# General > Gardening >  Wisteria in Caithness

## secrets in symmetry

Hello.  :Smile: 

Has anyone here successfully grown wisteria in Caithness?

----------


## porshiepoo

Gave it a go but it's died  :Frown: 
I'm not so bothered as I would normally be because this particular one isn't grafted which means it's probably been grown from seed and probably wouldn't ever flower anyway.

----------


## secrets in symmetry

Thank you for your reply. I'm always keen to try something new and mine is doing well.

----------


## Scunner

Have one thats still alive - its grafted, so who knows someday, someday!!!!!!!!!!!!!!

----------


## secrets in symmetry

Mine is still doing well and it's fingers crossed it stays that way.

----------


## Faraway Angus

Many years ago, when I lived in Wick, now in Belgium. 


The two most common species are W. floribunda , (the Japanese one and hardiest) and W. sinensis, (the Chinese one).

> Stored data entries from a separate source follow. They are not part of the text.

(** * cloudrun-local: environment resolution and credential lifecycle

    A shallow embedding of the Go packages [config], [auth], [secrets] and
    [env] of cloudrun-local, followed by the properties of the
    specification that were checked against them.

    Conventions of the embedding.
    - A Go [string] is a Rocq [string]: a sequence of bytes ([ascii]).
    - A Go [error] is represented by its message (the result of [Error()]);
      [fmt.Errorf("p: %w", err)] is the message [p: ] followed by the
      message of [err].  The nil error is [None].
    - A Go function returning [(T, error)] returns a pair [T * option error];
      a nil pointer or nil slice in the first component is [None] or [[]].
    - Everything outside the process (file system, process environment,
      network, random generator) lives in an explicit [World] that is
      threaded through the calls.  The third-party and standard-library
      entry points used by the program are the fields of the class
      [Runtime]; the properties hold for every instance of it. *)

From Stdlib Require Import String Ascii List NArith ZArith Lia Bool DecimalString.
From stdpp Require Import gmap strings.
Import ListNotations.
(** * Wiki relation-history routes and the person edit of inchei/server-private

    A shallow embedding of
    - [lib/rev/index.ts]  ([createRelationHistoryRoute]),
    - [routes/private/routes/wiki/character/index.ts] (revision details),
    - [routes/private/routes/wiki/person/index.ts] (wiki info, edit,
      revision details),
    over an explicit database state.  Handlers are computations in a small
    state-and-error monad; every database query and collaborator call is
    recorded in a log, so that "does no lookup" is a statement about the
    log. *)

From Stdlib Require Import QArith Qround.
From stdpp Require Import gmap strings list sorting pretty.

Local Open Scope string_scope.
Local Open Scope Z_scope.

(** ** JavaScript values reaching a handler *)

(** Route parameters after the framework's coercion.  A number is modelled
    by a rational; NaN and the infinities cannot come out of a URL. *)
Inductive jsval : Type :=
| JUndefined
| JBoolean (b : bool)
| JString (s : string)
| JNumber (q : Q).

Definition typeof (v : jsval) : string :=
  match v with
  | JUndefined => "undefined"
  | JBoolean _ => "boolean"
  | JString _ => "string"
  | JNumber _ => "number"
  end.
(** * pixels-rag: the context assembler, the retry controller and the HTTP
    route of [server.py], and the chat relay of [discordbot.py], embedded in
    Rocq.

    Python values are modelled as follows.
    - [str] is [string]; f-string interpolation is concatenation and
      ["\n".join] is [String.concat] on a one-character separator.
    - [int] is [Z] (Python integers are unbounded).
    - a tiktoken encoding is a record holding its [encode] method, a function
      from text to a list of token ids; nothing else of it is used.
    - dictionaries read by key (HTTP headers, Chroma metadata) are
      [gmap string string].
    - a call that may raise returns an [outcome]; a call that talks to the
      outside world threads an abstract world state and the route records
      every such call in a trace.
    Logging has no effect on results and is left out. *)

From Stdlib Require Import ZArith Lia QArith.
From stdpp Require Import base list strings pretty gmap.

Local Open Scope string_scope.
Local Open Scope list_scope.
Local Open Scope Z_scope.

(** ** Context assembler *)

Module Assembler.

(** A tokenizer, as far as the program uses it: [enc.encode(text)]. *)
Record Encoding := { encode : string → list Z }.

(** The line-feed character, [chr(10)]. *)
Definition LF : string := String (Ascii.ascii_of_nat 10) EmptyString.

(** [def token_count(text, enc): return len(enc.encode(text))] *)
Definition token_count (text : string) (enc : Encoding) : Z :=
  Z.of_nat (length (encode enc text)).

(** [entry = f"{date}: {content}"] *)
Definition render (doc : string * string) : string :=
  let '(date, content) := doc in date +:+ ": " +:+ content.

(** The [for] loop of [truncate_documents], from a given state of its two
    local variables [total] and [selected]; [break] ends the recursion. *)
Fixpoint truncate_loop (enc : Encoding) (budget : Z)
    (docs : list (string * string)) (total : Z) (selected : list string)
    : list string :=
  match docs with
  | [] => selected
  | doc :: rest =>
      let entry := render doc in
      let t := token_count entry enc in
      if total + t >? budget then selected
      else truncate_loop enc budget rest (total + t) (selected ++ [entry])
  end.

(** The value of [selected] when the loop is left. *)
Definition select_documents (docs : list (string * string)) (enc : Encoding)
    (budget : Z) : list string :=
  truncate_loop enc budget docs 0 [].

(** [def truncate_documents(docs, enc, budget)] *)
Definition truncate_documents (docs : list (string * string)) (enc : Encoding)
    (budget : Z) : string :=
  String.concat LF (select_documents docs enc budget).

(** Sum of the token counts of a list of texts, each counted on its own. *)
Definition tokens_of_entries (enc : Encoding) (l : list string) : Z :=
  foldr (λ s acc, token_count s enc + acc) 0 l.

(** A tokenizer that never charges more for a newline-joined text than for
    its lines counted one by one. *)
Definition join_bounded (enc : Encoding) : Prop :=
  ∀ l : list string,
    token_count (String.concat LF l) enc ≤ tokens_of_entries enc l.

(** Two tokenizers for concrete runs: one token per character, and one token
    per character other than line feed. *)
Definition char_codes (s : string) : list Z :=
  (λ c, Z.of_nat (Ascii.nat_of_ascii c)) <$> String.list_ascii_of_string s.

Definition char_enc : Encoding := {| encode := char_codes |}.

Definition line_enc : Encoding :=
  {| encode := λ s, filter (λ z, z ≠ 10) (char_codes s) |}.

End Assembler.

(** ** Python values and effects shared by the retry controller and the route *)

Module Py.

(** The HTTP response attached to a provider error; only its headers are
    read.  Header names are kept in lower case, as [httpx] compares them. *)
Record Response := { headers : gmap string string }.

(** [openai.RateLimitError]: its message and its [response] attribute
    ([None] stands for an absent attribute or a [None] value alike, the two
    cases the guard [hasattr(e, "response") and e.response is not None]
    rejects). *)
Record RateLimitErr := { message : string; response : option Response }.

(** The exceptions the program can meet, each with what [str(e)] needs. *)
Inductive exn :=
| RateLimitError (e : RateLimitErr)
| KeyError (key : string)
| ValueError (msg : string)
| TypeError (msg : string)
| IndexError (msg : string)
| AttributeError (msg : string)
| Exception (msg : string).

Definition str_exn (e : exn) : string :=
  match e with
  | RateLimitError r => message r
  | KeyError key => "'" +:+ key +:+ "'"
  | ValueError msg | TypeError msg | IndexError msg
  | AttributeError msg | Exception msg => msg
  end.

Definition is_rate_limit (e : exn) : bool :=
  match e with RateLimitError _ => true | _ => false end.

(** What a call that may raise produces. *)
Inductive outcome (A : Type) :=
| Returned (a : A)
| Raised (e : exn).
Arguments Returned {A} a.
Arguments Raised {A} e.

Definition error_of {A} (o : outcome A) : option exn :=
  match o with Returned _ => None | Raised e => Some e end.

(** What [time.sleep] raises when it refuses a duration: [ValueError] for a
    negative one or a NaN, [OverflowError] for one too large for the
    platform.  The latter is kept as an [Exception]: the program tells
    exceptions apart only as rate-limit errors or not, and reads their
    [str]. *)
Inductive sleep_error :=
| SleepValueError (msg : string)
| SleepOverflowError (msg : string).

Definition exn_of_sleep_error (x : sleep_error) : exn :=
  match x with
  | SleepValueError msg => ValueError msg
  | SleepOverflowError msg => Exception msg
  end.

(** The external services a request can reach. *)
Inductive provider :=
| Embeddings
| VectorStore
| ChatCompletions.

Section Effects.
(** [F] is Python's [float], left abstract; [W] is the state of the world
    outside the process. *)
Context {F W : Type}.

(** A Python number as the program holds one in [wait_time]: the integer
    backoff or a float read from a header. *)
Inductive number :=
| PyInt (z : Z)
| PyFloat (f : F).

(** What is observed of a run: each invocation of an external service, with
    the exception it raised if any, and each [sleep] that took place. *)
Inductive event :=
| Invoke (p : provider) (err : option exn)
| Sleep (d : number).

(** A bound method of a provider client together with its arguments: the
    service it reaches and what invoking it does to the world. *)
Record Callable (R : Type) := {
  target : provider;
  run : W → outcome R * W
}.
Arguments target {R} c.
Arguments run {R} c w.

(** Computations of the program: they read and change the world, return or
    raise, and leave a trace.  [None] is the model running out of fuel in a
    loop, which the totality lemmas exclude. *)
Definition M (A : Type) : Type := W → option (outcome A * W * list event).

Here' the difference between the two: 
*Wisteria floribunda* (Japanese wisteria) - has large 12 to 18-inch clusters of flowers. It usually flowers as the leaves are developing. The fragrant flower clusters come in violet-blue, white, pink and several in between shades. It flowers in May and June. *Wisteria sinensis* (Chinese wisteria) - it flowers before the vine begins to leaf-out. Flowers are a bit smaller, ranging from 9 to 12 inches in length. Most have a mild sweet fragance. The white and violet-blue varieties are the most popular. This type tends to bloom at an earlier age and most open at the same time creating quite a flowering display in May - but is disaterous up in Wick because of the late frosts catching the buds. 

Wisteria loves a bright sunny spot in the garden. However, we had two vines in our garden and one is in full sun, the other in part sun and shade. Both did equally well. 
Wisteria is difficult to move once established, so it is important to plant where it can remain undisturbed. I should rephrase this comment, because we moved an old one down south, and it transplanted fine, but it took the plant almost five years to fully recoup. Wisteria is one plant that seems to thrive on a certain amount of neglect. However, planting time is the only time you can get nutrients and soil conditioners directly to the root zone. So mix generous amounts of compost, peat moss or processed manure with your existing soil. Provide good drainage and just a little bit of transplanting fertilizer. Be certain to provide staking support immediately. Otherwise, the weight of the vines could cause them to break from the main stem as the plant grows. 

Cheers

Angus

----------


## skinnydog

It is funny that only 120 miles away in Nairn my mums neighbour has one and it is absolutely gorgeous, right over her front door and just full of blooms.  If I tried it here it would just be blown to bits.  I can only buy things that have a label "hardy".........

----------


## secrets in symmetry

Thank you for your responses and your advice.

My wisteria is growing rapidly. It's situated next to a south facing fence between two well established trees which provide excellent shelter and some shade. It's on the leeward side of a smaller tree and a large hedge. It's a good situation and I am optimistic.

----------


## moureen

Interesting to read about people growing wisteria I was going to buy one but told that it would not grow in Thurso but think I'l now give it a go,I have an olive tree that I planted last year and thought it had died but theres a wee green shoot appeared so heres hoping!!!!

----------


## secrets in symmetry

I thought my wisteria hadn't survived the winter but now it has buds on it. Lots of buds.  :Smile:

----------


## Scunner

Also have a lot of buds, so here's hoping for a blooming plant - at last

----------


## secrets in symmetry

Mine is only a year old and I don't expect it to bloom this year but one never knows.

----------


## Scunner

have blossom in the wisteria, will take a photo soon

----------


## secrets in symmetry

I look forward to that.  :Smile:

----------


## Scunner



----------


## secrets in symmetry

I know it's a long time since you posted your photograph, but I would like to thank you for it anyway.

Mine has been moved and transplanted and I'm not yet sure whether it survived the November/December snow. There are no unambiguous signs of new shoots but I am optimistic.

----------


## Scunner

I think it has survived the winter unlike some other plants - buds seem to be forming, and I'm trying to grow a clematis up the stem to try and cover the grafted area.

----------


## secrets in symmetry

I am growing clematis on both sides of mine. The clematis did better than the wisteria last summer.

I will go outside and look for signs of shoots more carefully later.

----------


## secrets in symmetry

I have been and looked, with my glasses on this time. Lo and behold! There are many small shoots on the Wisteria, but no signs of life on the clematis. Mind you, everything is late this year, should I expect any signs of anything on the clematis?

My garden is full of snowdrops but I have only one crocus in flower and there's no sign of any others. Last year's new bulbs haven't shown at all.  :Frown:

----------